The Super-Kamiokande neutrino observatory seen above, is located in a zinc mine 3,300 feet underground, near the city of Hida, Japan. The walls of the tank are instrumented with 13,000 light detectors, and in this photo you can see workers rowing around the interior as it fills with 50,000 tons of water. Neutrinos are subatomic particle that are notoriously hard to detect because they have no electric charge and they pass right through almost all ordinary matter. In fact, 100 trillion neutrinos apparently flow through our bodies every second. The Super-K observatory pictured here is just one detector that scientists are building to study these "ghost particles" as they're known.
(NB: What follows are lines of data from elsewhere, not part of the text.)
(* ===== verification/Archive.v ===== *)
(** Archives of rooms (core archive_contracts.rs, server archive_adapter.rs and
    archive_export.rs): a signed manifest names a source room; describing, validating,
    importing and exporting go through the persistence of the room.

    Manifest files and the cache of parsed manifests are part of the state.  A file
    that is not a readable text has no contents.  The JSON codec of manifests and of
    checkpoints is a parameter.  Timings and metrics are left out. *)

From S2P Require Import Prelude Str StErr Hex Op Node Policy Frontier Storage Caches CacheFacts Fenwick.
From S2P Require Import TextState Text Graph Replay Compaction Gc GcStore DirStore Persist TopoStore HostTypes HostState Host Room.
From S2P Require Import Replica Profile Registry Wire Topology.

(** ** Contracts (archive_contracts.rs) *)

Inductive ArchiveReasonClass :=
| UnsupportedFormat | ManifestInvalid | DigestMismatch | SignatureInvalid | CheckpointNotFound | PolicyTimelineMismatch.
#[global] Instance ArchiveReasonClass_eq_dec : EqDecision ArchiveReasonClass.
Proof. solve_decision. Defined.
Definition archive_reason_str (c : ArchiveReasonClass) : bytes :=
  match c with
  | UnsupportedFormat => bs "reject.archive_unsupported_format"
  | ManifestInvalid => bs "reject.archive_manifest_invalid"
  | DigestMismatch => bs "reject.archive_digest_mismatch"
  | SignatureInvalid => bs "reject.archive_signature_invalid"
  | CheckpointNotFound => bs "reject.archive_checkpoint_not_found"
  | PolicyTimelineMismatch => bs "reject.archive_policy_timeline_mismatch"
  end.

Record ArchiveCheckpoint := mkArchiveCheckpoint { ac_frontier : list bytes; ac_canonical_hash : bytes }.
Record ArchivePayloadDigestSet := mkDigestSet { ds_nodes : bytes; ds_blobs : bytes }.
Record ArchiveCompatibilityWindow := mkWindow { min_supported : bytes; max_supported : bytes }.
Record ArchiveProvenance := mkProvenance { pr_source_room : bytes; pr_tool : bytes }.
Record ArchiveDescribed := mkDescribed {
  ad_room : bytes; ad_archive_ref : bytes; ad_manifest_id : bytes; ad_format_version : bytes; ad_archive_kind : bytes;
  ad_checkpoint : ArchiveCheckpoint; ad_payload_digest_set : ArchivePayloadDigestSet;
  ad_compatibility_window : option ArchiveCompatibilityWindow; ad_provenance : option ArchiveProvenance;
}.
Record ArchiveValidated := mkArchiveValidated {
  av_room : bytes; av_archive_ref : bytes; av_accepted : bool; av_mode : bytes; av_checks : list bytes;
  av_compatibility_window : option ArchiveCompatibilityWindow;
}.
Record ArchiveRejected := mkArchiveRejected {
  ar_room : bytes; ar_archive_ref : bytes; ar_reason_class : ArchiveReasonClass; ar_reason_message : bytes;
}.
Record ArchiveImported := mkImported {
  ai_room : bytes; ai_archive_ref : bytes; ai_canonical_hash : bytes; ai_checkpoint : ArchiveCheckpoint;
  ai_imported_nodes : Z; ai_imported_blobs : Z;
}.
Record ArchiveExported := mkExported {
  ax_room : bytes; ax_source_room : bytes; ax_archive_ref : bytes; ax_manifest_id : bytes;
  ax_checkpoint : ArchiveCheckpoint; ax_payload_digest_set : ArchivePayloadDigestSet;
  ax_compatibility_window : ArchiveCompatibilityWindow; ax_payload_digest_policy : bytes;
  ax_policy_timeline_hash : bytes; ax_policy_timeline_cutover_lamport : Z; ax_policy_timeline_transition_cutovers : list Z;
}.
Inductive ArchiveWsRequest :=
| ReqDescribe (room archive_ref : bytes)
| ReqValidate (room archive_ref mode : bytes)
| ReqImport (room archive_ref import_mode : bytes) (expected_checkpoint : option ArchiveCheckpoint)
| ReqExport (room source_room archive_ref : bytes).
Inductive ArchiveWsResponse :=
| DescribeResult (r : ArchiveDescribed)
| ValidateResult (r : ArchiveValidated)
| ValidateRejected (r : ArchiveRejected)
| ImportCompleted (r : ArchiveImported)
| ArchiveImportRejected (r : ArchiveRejected)
| ExportResult (r : ArchiveExported)
| ExportRejected (r : ArchiveRejected).

(** ** Manifests *)

Record ExportManifestSignature := mkManifestSignature { ms_public_key : bytes; ms_signature : bytes }.
Record ExportManifestDocument := mkManifestDocument {
  md_format_version : bytes;
  md_source_room : bytes;
  md_checkpoint : ArchiveCheckpoint;
  md_payload_digest_set : ArchivePayloadDigestSet;
  md_compatibility_window : ArchiveCompatibilityWindow;
  md_payload_digest_policy : bytes;
  md_policy_timeline_hash : bytes;
  md_policy_timeline_cutover_lamport : Z;
  md_policy_timeline_transition_cutovers : list Z;
  md_signature : ExportManifestSignature;
}.
(** What the importer reads of it: neither the checkpoint nor the digests. *)
Record ExternalArchiveManifest := mkManifest {
  em_format_version : bytes;
  em_source_room : bytes;
  em_compatibility_window : ArchiveCompatibilityWindow;
  em_payload_digest_policy : bytes;
  em_policy_timeline_hash : bytes;
  em_policy_timeline_cutover_lamport : Z;
  em_policy_timeline_transition_cutovers : list Z;
  em_signature : option ExportManifestSignature;
}.
Definition read_of (d : ExportManifestDocument) : ExternalArchiveManifest :=
  mkManifest (md_format_version d) (md_source_room d) (md_compatibility_window d) (md_payload_digest_policy d)
    (md_policy_timeline_hash d) (md_policy_timeline_cutover_lamport d) (md_policy_timeline_transition_cutovers d)
    (Some (md_signature d)).

Class ManifestJson := {
  manifest_print : ExportManifestDocument → bytes;
  manifest_parse : bytes → option ExternalArchiveManifest;
  checkpoint_from_value : Value → option ArchiveCheckpoint;
}.
Class ManifestJsonLaws `{ManifestJson} :=
  manifest_parse_print : ∀ d, manifest_parse (manifest_print d) = Some (read_of d).

Definition EXPORT_FORMAT_VERSION : bytes := bs "1".
Definition EXPORT_COMPAT_MIN_SUPPORTED : bytes := bs "1".
Definition EXPORT_COMPAT_MAX_SUPPORTED : bytes := bs "2".
Definition EXPORT_DIGEST_POLICY_STRICT_SHA256_V1 : bytes := bs "strict_sha256_v1".

Record PolicyTimelineParityMetadata := mkParity { hash_hex : bytes; cutover_lamport : Z; transition_cutovers : list Z }.

(** The text that is signed: the checkpoint and the digests are not part of it. *)
Definition signature_payload (format_version source_room : bytes) (window : ArchiveCompatibilityWindow)
    (payload_digest_policy policy_timeline_hash_hex : bytes) (cutover : Z) (cutovers : list Z) : bytes :=
  bs "format_version=" ++ format_version ++ bs "|source_room=" ++ source_room ++
  bs "|min_supported=" ++ min_supported window ++ bs "|max_supported=" ++ max_supported window ++
  bs "|payload_digest_policy=" ++ payload_digest_policy ++ bs "|policy_timeline_hash=" ++ policy_timeline_hash_hex ++
  bs "|policy_timeline_cutover_lamport=" ++ decimal cutover ++
  bs "|policy_timeline_transition_cutovers=" ++ join (bs ",") (decimal <$> cutovers).
Definition external_manifest_signature_payload (m : ExternalArchiveManifest) : bytes :=
  let cutovers := join (bs ",") (decimal <$> em_policy_timeline_transition_cutovers m) in
  bs "format_version=" ++ em_format_version m ++ bs "|source_room=" ++ em_source_room m ++
  bs "|min_supported=" ++ min_supported (em_compatibility_window m) ++
  bs "|max_supported=" ++ max_supported (em_compatibility_window m) ++
  bs "|payload_digest_policy=" ++ em_payload_digest_policy m ++ bs "|policy_timeline_hash=" ++ em_policy_timeline_hash m ++
  bs "|policy_timeline_cutover_lamport=" ++ decimal (em_policy_timeline_cutover_lamport m) ++
  (if bool_decide (cutovers = []) then [] else bs "|policy_timeline_transition_cutovers=" ++ cutovers).
Definition filter_pack_for_subscriber_with_stats (env : bytes) (sub : Subscription) : ScopeFilterOutcome :=
  if matches_everything sub then unfiltered env
  else
    match json_parse env with
    | None => unfiltered env
    | Some v =>
        if negb (bool_decide (str_at "type" v = Some (bs "pack"))) then unfiltered env
        else
          match str_at "nodes" v with
          | None => unfiltered env
          | Some nodes_b64 =>
              match base64_decode nodes_b64 with
              | None => unfiltered env
              | Some b =>
                  match unpack_nodes b with
                  | Err _ => unfiltered env
                  | Ok nodes =>
                      let kept := filter (λ n, accepts_node sub n = true) nodes in
                      let accepted := Z.of_nat (length kept) in
                      let rejected := sat_sub (Z.of_nat (length nodes)) accepted in
                      match kept with
                      | [] => mkFilterOutcome None true accepted rejected (Z.of_nat (length b)) 0
                      | _ =>
                          let raw := pack_nodes kept in
                          mkFilterOutcome (Some (json_print (set_field "nodes" (JString (base64_encode raw)) v))) true
                            accepted rejected (Z.of_nat (length b)) (Z.of_nat (length raw))
                      end
                  end
              end
          end
    end.
End filter.

(** ** Tokens *)

Definition token_error_str (e : TokenError) : bytes :=
  match e with
  | Expired => bs "token has expired"
  | BadSignature => bs "signature verification failed"
  | PeerMismatch => bs "token peer_pubkey does not match connecting peer"
  | Token.Malformed f => bs "malformed token field: " ++ f
  end.

Record VerifiedToken := mkVerifiedToken { expiry_secs : Z; vt_capabilities : list bytes }.
(* ===== verification/BlobHttp.v ===== *)
(** The HTTP origin of blobs (server blob_http.rs): reading, probing and storing blobs
    by their hash, and the resolution of direct URLs.

    A handler is a function of the request, the store and the inventory of the garbage
    collector.  What the framework decides is an argument: whether the blocking task ran
    ([worker]), and the clock.  Header values are those the framework found; a value
    that is not visible ASCII has no text. *)

From S2P Require Import Prelude StErr Hex Str Dates Op Node Utf8 Gc DirStore DirFacts Persist HostTypes Host Studio Session.

(** ** Requests and responses *)

Record Headers := mkHeaders { authorization : option bytes; accept_encoding : option bytes; content_encoding : option bytes }.
Inductive Body := NoBody | RawBody (b : bytes) | JsonBody (v : Value).
Record Response := mkResponse { rp_status : Z; rp_headers : list (bytes * bytes); rp_body : Body }.

(** [HeaderValue::to_str]. *)
Definition visible (b : Z) : bool := ((32 <=? b) && (b <=? 126)) || (b =? 9).
Definition to_str (v : bytes) : option bytes := if forallb visible v then Some v else None.

Definition status_only (status : Z) : Response := mkResponse status [] NoBody.
Definition json_response (status : Z) (v : Value) : Response :=
  mkResponse status [(bs "content-type", bs "application/json")] (JsonBody v).
Definition error_response (status : Z) (message : string) : Response := json_response status (jobj [(bs "error", JString (bs message))]).
Definition non_canonical_response : Response := error_response 400 "non-canonical hash".
Definition unauthorized_response : Response := error_response 401 "unauthorized".
Definition not_found_response : Response := error_response 404 "not found".
Definition unsupported_media_type_response : Response := error_response 415 "Content-Encoding not supported on PUT".
Definition bad_request_response (message : string) : Response := error_response 400 message.
Definition internal_response : Response := error_response 500 "internal error".
Definition persist_failure_response (e : PersistBlobError) : Response :=
  error_response (match e with PersistUnavailable _ => 503 | PersistBackend _ => 500 end) "blob write failed".
Lemma append_new_ids l n : node_id <$> append_new l n = (node_id <$> l) ++ (if decide (node_id n ∈ node_id <$> l) then [] else [node_id n]).
Proof. unfold append_new. case_decide; [by rewrite app_nil_r|]. by rewrite fmap_app. Qed.
Lemma append_new_elem l ns i : i ∈ node_id <$> foldl append_new l ns ↔ i ∈ node_id <$> l ∨ i ∈ node_id <$> ns.
Proof.
  revert l. induction ns as [|n ns IH]; intros l; cbn [foldl]; [set_solver|]. rewrite IH, append_new_ids, elem_of_app, fmap_cons, elem_of_cons.
  case_decide as Hd; [|rewrite list_elem_of_singleton]; [|tauto]. rewrite elem_of_nil. naive_solver.
Qed.
Lemma append_new_sub l ns x : x ∈ foldl append_new l ns → x ∈ l ∨ x ∈ ns.
Proof.
  revert l. induction ns as [|n ns IH]; intros l; cbn [foldl]; [by left|]. intros [Hx|Hx]%IH; [|right; by right].
  unfold append_new in Hx. case_decide; [by left|]. apply elem_of_app in Hx as [?|Hx%list_elem_of_singleton]; [by left|subst x; right; by left].
Qed.
Lemma append_new_prefix l ns : l `prefix_of` foldl append_new l ns.
Proof.
  revert l. induction ns as [|n ns IH]; intros l; cbn [foldl]; [done|]. etrans; [|apply IH]. unfold append_new.
  case_decide; [done|]. by eexists.
Qed.
Lemma append_new_NoDup l ns : NoDup (node_id <$> l) → NoDup (node_id <$> foldl append_new l ns).
Proof.
  revert l. induction ns as [|n ns IH]; intros l Hl; cbn [foldl]; [done|]. apply IH. rewrite append_new_ids. apply NoDup_app.
  split; [done|]. case_decide; [split; [set_solver|constructor]|]. split; [set_solver|apply NoDup_singleton].
Qed.
Lemma append_new_causal l ns : causal l → after (λ i, i ∈ node_id <$> l) ns → causal (foldl append_new l ns).
Proof.
  intros Hl. induction 1 as [|ns n _ IH Hp]; [done|]. rewrite foldl_app. cbn [foldl]. unfold append_new at 1.
  case_decide; [done|]. constructor; [done|]. intros p Hp'. rewrite append_new_elem. by apply Hp.
Qed.
Lemma causal_prefix l k : l `prefix_of` k → causal k → causal l.
Proof.
  intros [x ->]. induction x as [|n x IH] using rev_ind; [by rewrite app_nil_r|]. rewrite app_assoc. intros Hc. apply IH.
  inversion Hc as [E|ns m Hns _ E]; [by destruct l, x|]. apply app_inj_tail in E as [<- _]. done.
Qed.
Lemma same_id_same l n m : NoDup (node_id <$> l) → n ∈ l → m ∈ l → node_id n = node_id m → n = m.
Proof.
  intros Hnd. induction l as [|x l IH]; [by intros ?%not_elem_of_nil|]. cbn in Hnd. apply NoDup_cons in Hnd as [Hx Hnd].
  intros [->|Hn]%elem_of_cons [->|Hm]%elem_of_cons E; [done|..].
  - destruct Hx. rewrite E. by apply list_elem_of_fmap_2.
  - destruct Hx. rewrite <-E. by apply list_elem_of_fmap_2.
  - by apply IH.
Qed.
(* ===== verification/SessionThms.v ===== *)
(** What a client may change through its session (Session.v): an abstract relation of
    the changes that the capabilities of a session allow, and the refinement of it by
    every message; what follows for the control plane, the count of sessions and the
    packs that are relayed. *)

From S2P Require Import Prelude Str Utf8 StErr Hex Op Node Policy Frontier Storage Caches CacheFacts Fenwick.
From S2P Require Import TextState Text Graph Ibf Mst Replay Compaction Gc GcStore DirStore Persist TopoStore HostTypes TreeWalk HostState Host Room.
From S2P Require Import Query Token Profile Glob Registry Wire Topology Promotion Archive Session RegistryFacts.
From S2P Require Import Lww ListCrdt Conflicts GraphFacts GraphOps GraphBatch Replica Toy HostThms.

(** A state is framed by a change of it. *)
Ltac frames :=
  repeat match goal with
    | |- framed _ (mret _) => apply framed_ret; apply _
    | |- framed _ (throw _) => apply framed_throw; apply _
    | |- framed _ (read _) => apply framed_read; apply _
    | |- framed _ (_ ≫= _) => apply framed_bind; [apply _ | | intros ?]
    | |- framed _ (for_each _ _ _) => apply framed_for; [apply _ | intros ? ?]
    | |- framed _ (let _ := _ in _) => cbv zeta
    end.

(** ** Families of rooms *)

(** What an operation of topology keeps of a resident room: all but its graph and its
    lineage. *)
Definition same_control (r r' : Room) : Prop := r' = with_lineage (with_graph r (rm_graph r')) (rm_lineage r').
#[global] Instance same_control_preorder : PreOrder same_control.
Proof.
  split; [by intros []|]. intros r1 r2 r3 E2 E3. unfold same_control in *. rewrite E3, E2. by destruct r1.
Qed.

Section topology.
Context `{Blake3, Blake3Keyed, Postcard Transaction, Ed25519, Postcard (list WireNode), Postcard (list PolicyTimelineEntry), Postcard (list Hash)}.
Context `{Serde RoomLineage, Serde PromotionRecord, Json, JsonRead}.
Context {P : Type} `{NodePersistence P, BlobPersistence P} {W : Type}.
Implicit Types (s : Rooms P W) (room : bytes).

(** Resident rooms stay, with their control state, and a room that comes in is empty of
    peers; the store of nodes and blobs, and who holds a room, do not change. *)
Definition no_members (r : Room) : Prop := rm_connected_peers r = ∅ ∧ rm_peer_sessions r = ∅.
Definition rooms_kept (s s' : Rooms P W) : Prop :=
  rs_persistence s' = rs_persistence s ∧ rs_handles s' = rs_handles s ∧
  (∀ room r, rs_rooms s !! room = Some r → ∃ r', rs_rooms s' !! room = Some r' ∧ same_control r r') ∧
  (∀ room r', rs_rooms s !! room = None → rs_rooms s' !! room = Some r' → no_members r').
Lemma same_control_no_members r r' : same_control r r' → no_members r → no_members r'.
Proof. unfold same_control, no_members. intros -> ?. done. Qed.
#[global] Instance rooms_kept_preorder : PreOrder rooms_kept.
Proof.
  split; [intros s; split_and!; try done; [intros room r Hr; by exists r|congruence]|].
  intros s1 s2 s3 (Hp & Hh & Hk & Hn) (Hp' & Hh' & Hk' & Hn'). split_and!; [congruence..| |].
  - intros room r Hr. destruct (Hk _ _ Hr) as (r' & Hr' & Hc). destruct (Hk' _ _ Hr') as (r'' & Hr'' & Hc'). exists r''. split; [done|by etrans].
  - intros room r Hr1 Hr3. destruct (rs_rooms s2 !! room) as [r2|] eqn:E; [|by eapply Hn'].
    destruct (Hk' _ _ E) as (r3 & Hr3' & Hc). simplify_eq. eapply same_control_no_members; [done|by eapply Hn].
Qed.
From Smithsonian:
So that neutrinos aren’t confused with cosmic rays (subatomic particles from outer space that do not penetrate the earth), detectors are installed deep underground. Enormous ones have been placed in gold and nickel mines, in tunnels beneath mountains, in the ocean and in Antarctic ice. These strangely beautiful devices are monuments to humankind’s resolve to learn about the universe.
It’s unclear what practical applications will come from studying neutrinos. “We don’t know where it’s going to lead,” says Boris Kayser, a theoretical physicist at Fermilab in Batavia, Illinois.
Physicists study neutrinos in part because neutrinos are such odd characters: they seem to break the rules that describe nature at its most fundamental. And if physicists are ever going to fulfill their hopes of developing a coherent theory of reality that explains the basics of nature without exception, they are going to have to account for the behavior of neutrinos.
"Looking for Neutrinos, Nature's Ghost Particles"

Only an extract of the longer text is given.